• **What you are asked to do**: After finding the line containing "else validate compute" below, please output that line and each following one through the line containing "if truthy (label_go_value cfg)", exactly as written.

• **Stored data**:
_ _ _ _ _
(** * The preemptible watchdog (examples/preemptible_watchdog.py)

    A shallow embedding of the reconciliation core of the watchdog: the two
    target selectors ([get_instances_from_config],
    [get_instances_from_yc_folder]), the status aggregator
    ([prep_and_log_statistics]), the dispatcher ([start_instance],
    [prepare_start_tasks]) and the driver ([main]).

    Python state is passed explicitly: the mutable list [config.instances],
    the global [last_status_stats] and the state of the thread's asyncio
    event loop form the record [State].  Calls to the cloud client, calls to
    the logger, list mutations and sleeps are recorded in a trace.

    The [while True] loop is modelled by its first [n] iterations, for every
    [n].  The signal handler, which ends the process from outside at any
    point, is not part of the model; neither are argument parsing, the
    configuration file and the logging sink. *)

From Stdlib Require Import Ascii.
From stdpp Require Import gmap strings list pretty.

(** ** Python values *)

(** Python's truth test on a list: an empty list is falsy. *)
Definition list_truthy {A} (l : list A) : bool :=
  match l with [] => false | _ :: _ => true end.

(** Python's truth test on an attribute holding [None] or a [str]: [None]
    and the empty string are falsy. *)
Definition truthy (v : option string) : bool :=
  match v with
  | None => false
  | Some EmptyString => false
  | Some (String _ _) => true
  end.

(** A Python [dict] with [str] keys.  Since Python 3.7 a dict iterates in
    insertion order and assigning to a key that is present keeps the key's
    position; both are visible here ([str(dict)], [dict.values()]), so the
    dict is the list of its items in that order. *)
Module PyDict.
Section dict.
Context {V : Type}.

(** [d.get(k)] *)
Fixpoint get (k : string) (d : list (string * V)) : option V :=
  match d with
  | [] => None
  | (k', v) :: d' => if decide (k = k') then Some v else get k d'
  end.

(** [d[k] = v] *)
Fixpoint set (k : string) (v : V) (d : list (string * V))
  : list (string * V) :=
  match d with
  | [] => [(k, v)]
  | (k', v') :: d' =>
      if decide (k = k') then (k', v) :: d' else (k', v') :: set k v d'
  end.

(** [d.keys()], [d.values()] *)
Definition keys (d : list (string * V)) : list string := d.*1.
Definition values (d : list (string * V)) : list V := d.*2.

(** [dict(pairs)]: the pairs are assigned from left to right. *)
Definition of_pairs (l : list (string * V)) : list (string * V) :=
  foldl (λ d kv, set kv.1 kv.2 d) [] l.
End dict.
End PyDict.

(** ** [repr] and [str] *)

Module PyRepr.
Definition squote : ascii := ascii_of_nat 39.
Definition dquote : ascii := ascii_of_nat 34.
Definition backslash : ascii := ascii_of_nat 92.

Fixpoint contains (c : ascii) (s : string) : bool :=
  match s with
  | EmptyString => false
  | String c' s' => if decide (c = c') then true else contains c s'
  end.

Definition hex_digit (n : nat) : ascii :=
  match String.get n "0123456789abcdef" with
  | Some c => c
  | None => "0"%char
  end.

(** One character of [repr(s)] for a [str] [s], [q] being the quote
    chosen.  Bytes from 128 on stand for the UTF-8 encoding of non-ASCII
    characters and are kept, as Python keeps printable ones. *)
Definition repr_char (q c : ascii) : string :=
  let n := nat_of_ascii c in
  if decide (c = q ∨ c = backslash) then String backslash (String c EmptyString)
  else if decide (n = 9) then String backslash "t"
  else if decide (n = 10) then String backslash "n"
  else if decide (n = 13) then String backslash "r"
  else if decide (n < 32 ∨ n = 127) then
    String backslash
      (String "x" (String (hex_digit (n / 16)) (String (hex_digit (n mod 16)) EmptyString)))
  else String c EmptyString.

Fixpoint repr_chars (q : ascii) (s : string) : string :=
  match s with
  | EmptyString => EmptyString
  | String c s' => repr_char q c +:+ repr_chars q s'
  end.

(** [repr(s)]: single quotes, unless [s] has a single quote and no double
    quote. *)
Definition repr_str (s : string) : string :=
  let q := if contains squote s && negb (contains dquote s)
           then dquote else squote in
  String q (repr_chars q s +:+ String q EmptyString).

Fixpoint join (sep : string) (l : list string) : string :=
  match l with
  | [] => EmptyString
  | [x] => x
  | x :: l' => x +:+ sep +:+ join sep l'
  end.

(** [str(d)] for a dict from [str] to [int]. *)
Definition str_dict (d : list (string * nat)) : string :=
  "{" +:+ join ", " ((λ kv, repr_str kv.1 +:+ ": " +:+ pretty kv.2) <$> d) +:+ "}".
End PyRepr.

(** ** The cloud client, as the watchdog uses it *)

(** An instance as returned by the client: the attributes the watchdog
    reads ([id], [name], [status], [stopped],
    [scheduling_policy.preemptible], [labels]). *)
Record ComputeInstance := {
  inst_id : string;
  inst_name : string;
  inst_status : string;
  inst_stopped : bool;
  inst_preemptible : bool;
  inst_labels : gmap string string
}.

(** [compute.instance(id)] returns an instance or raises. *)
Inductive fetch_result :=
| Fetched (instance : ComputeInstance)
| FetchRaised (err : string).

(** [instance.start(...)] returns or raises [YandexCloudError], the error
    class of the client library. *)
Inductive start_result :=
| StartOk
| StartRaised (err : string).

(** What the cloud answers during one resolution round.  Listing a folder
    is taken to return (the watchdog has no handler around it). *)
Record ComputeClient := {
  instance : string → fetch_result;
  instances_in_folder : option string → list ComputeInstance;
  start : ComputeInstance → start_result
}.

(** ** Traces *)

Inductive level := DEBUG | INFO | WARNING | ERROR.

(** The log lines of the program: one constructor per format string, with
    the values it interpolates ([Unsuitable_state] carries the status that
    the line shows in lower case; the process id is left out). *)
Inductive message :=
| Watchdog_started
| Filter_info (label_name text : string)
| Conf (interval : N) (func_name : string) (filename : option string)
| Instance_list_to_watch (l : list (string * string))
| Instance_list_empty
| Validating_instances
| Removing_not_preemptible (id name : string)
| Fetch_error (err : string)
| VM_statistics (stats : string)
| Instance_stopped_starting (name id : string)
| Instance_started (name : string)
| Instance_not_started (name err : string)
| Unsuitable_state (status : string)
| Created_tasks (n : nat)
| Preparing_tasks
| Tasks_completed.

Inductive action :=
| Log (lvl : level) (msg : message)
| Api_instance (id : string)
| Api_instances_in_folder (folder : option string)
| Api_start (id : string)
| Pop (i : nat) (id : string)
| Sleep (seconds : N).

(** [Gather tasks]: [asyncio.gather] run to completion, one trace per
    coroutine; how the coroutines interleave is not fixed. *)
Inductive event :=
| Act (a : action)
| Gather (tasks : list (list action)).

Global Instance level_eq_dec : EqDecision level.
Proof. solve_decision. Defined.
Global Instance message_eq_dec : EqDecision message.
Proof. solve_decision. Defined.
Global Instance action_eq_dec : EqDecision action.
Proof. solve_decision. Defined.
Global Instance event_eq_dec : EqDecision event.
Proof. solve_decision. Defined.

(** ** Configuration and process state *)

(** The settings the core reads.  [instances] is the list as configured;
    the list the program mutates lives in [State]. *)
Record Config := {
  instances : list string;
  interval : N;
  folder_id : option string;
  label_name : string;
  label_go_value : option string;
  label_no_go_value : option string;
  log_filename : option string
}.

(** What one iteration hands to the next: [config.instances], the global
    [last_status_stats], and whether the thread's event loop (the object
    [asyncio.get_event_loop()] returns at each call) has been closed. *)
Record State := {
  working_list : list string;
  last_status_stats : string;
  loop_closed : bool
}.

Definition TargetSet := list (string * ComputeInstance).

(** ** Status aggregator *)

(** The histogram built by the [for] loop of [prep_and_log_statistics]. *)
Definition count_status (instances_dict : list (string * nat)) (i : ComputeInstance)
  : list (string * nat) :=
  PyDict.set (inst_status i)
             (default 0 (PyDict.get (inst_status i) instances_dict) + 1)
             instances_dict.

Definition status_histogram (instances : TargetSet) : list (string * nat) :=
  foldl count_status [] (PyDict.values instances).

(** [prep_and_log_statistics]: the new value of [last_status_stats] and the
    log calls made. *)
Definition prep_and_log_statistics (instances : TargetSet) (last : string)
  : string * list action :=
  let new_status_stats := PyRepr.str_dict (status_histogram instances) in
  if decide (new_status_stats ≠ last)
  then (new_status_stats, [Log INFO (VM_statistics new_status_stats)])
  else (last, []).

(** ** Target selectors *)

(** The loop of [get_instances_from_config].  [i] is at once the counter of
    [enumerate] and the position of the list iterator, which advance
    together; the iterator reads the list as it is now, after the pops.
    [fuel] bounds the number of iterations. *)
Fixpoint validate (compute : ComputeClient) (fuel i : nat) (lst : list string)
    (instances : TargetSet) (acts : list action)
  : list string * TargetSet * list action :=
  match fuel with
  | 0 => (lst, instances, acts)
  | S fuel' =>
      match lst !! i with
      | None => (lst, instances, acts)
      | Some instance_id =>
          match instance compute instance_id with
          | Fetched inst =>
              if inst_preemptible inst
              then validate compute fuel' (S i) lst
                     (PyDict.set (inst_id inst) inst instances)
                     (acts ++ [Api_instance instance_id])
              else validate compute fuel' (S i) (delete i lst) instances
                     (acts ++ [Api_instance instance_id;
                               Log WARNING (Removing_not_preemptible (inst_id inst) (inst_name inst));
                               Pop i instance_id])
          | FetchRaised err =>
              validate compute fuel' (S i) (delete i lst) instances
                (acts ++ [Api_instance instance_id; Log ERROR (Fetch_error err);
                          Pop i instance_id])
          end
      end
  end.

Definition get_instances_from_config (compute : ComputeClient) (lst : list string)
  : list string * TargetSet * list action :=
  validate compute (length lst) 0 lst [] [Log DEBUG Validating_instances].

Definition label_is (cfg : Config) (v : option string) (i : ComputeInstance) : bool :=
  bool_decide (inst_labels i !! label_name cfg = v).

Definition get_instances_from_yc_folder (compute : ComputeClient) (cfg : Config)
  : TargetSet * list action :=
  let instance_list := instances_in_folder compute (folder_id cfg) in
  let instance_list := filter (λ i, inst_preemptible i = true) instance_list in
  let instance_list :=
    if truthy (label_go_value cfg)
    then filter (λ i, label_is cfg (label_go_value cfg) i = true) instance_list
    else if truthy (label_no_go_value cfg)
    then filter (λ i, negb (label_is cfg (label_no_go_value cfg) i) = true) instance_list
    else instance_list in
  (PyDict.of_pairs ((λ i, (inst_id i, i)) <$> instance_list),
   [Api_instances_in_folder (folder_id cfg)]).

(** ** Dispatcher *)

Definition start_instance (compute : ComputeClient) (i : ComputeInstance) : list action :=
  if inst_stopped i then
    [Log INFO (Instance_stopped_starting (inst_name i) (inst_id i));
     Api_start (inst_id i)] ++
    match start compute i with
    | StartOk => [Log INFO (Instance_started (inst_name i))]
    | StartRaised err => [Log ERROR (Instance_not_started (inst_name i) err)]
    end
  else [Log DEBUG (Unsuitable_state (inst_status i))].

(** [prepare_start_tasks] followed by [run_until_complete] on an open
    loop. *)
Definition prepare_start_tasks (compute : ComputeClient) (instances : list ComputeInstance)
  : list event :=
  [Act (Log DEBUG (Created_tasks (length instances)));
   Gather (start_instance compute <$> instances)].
_ _ _ _ _
• **Answer box**:
              else validate compute fuel' (S i) (delete i lst) instances
                     (acts ++ [Api_instance instance_id;
                               Log WARNING (Removing_not_preemptible (inst_id inst) (inst_name inst));
                               Pop i instance_id])
          | FetchRaised err =>
              validate compute fuel' (S i) (delete i lst) instances
                (acts ++ [Api_instance instance_id; Log ERROR (Fetch_error err);
                          Pop i instance_id])
          end
      end
  end.

Definition get_instances_from_config (compute : ComputeClient) (lst : list string)
  : list string * TargetSet * list action :=
  validate compute (length lst) 0 lst [] [Log DEBUG Validating_instances].

Definition label_is (cfg : Config) (v : option string) (i : ComputeInstance) : bool :=
  bool_decide (inst_labels i !! label_name cfg = v).

Definition get_instances_from_yc_folder (compute : ComputeClient) (cfg : Config)
  : TargetSet * list action :=
  let instance_list := instances_in_folder compute (folder_id cfg) in
  let instance_list := filter (λ i, inst_preemptible i = true) instance_list in
  let instance_list :=
    if truthy (label_go_value cfg)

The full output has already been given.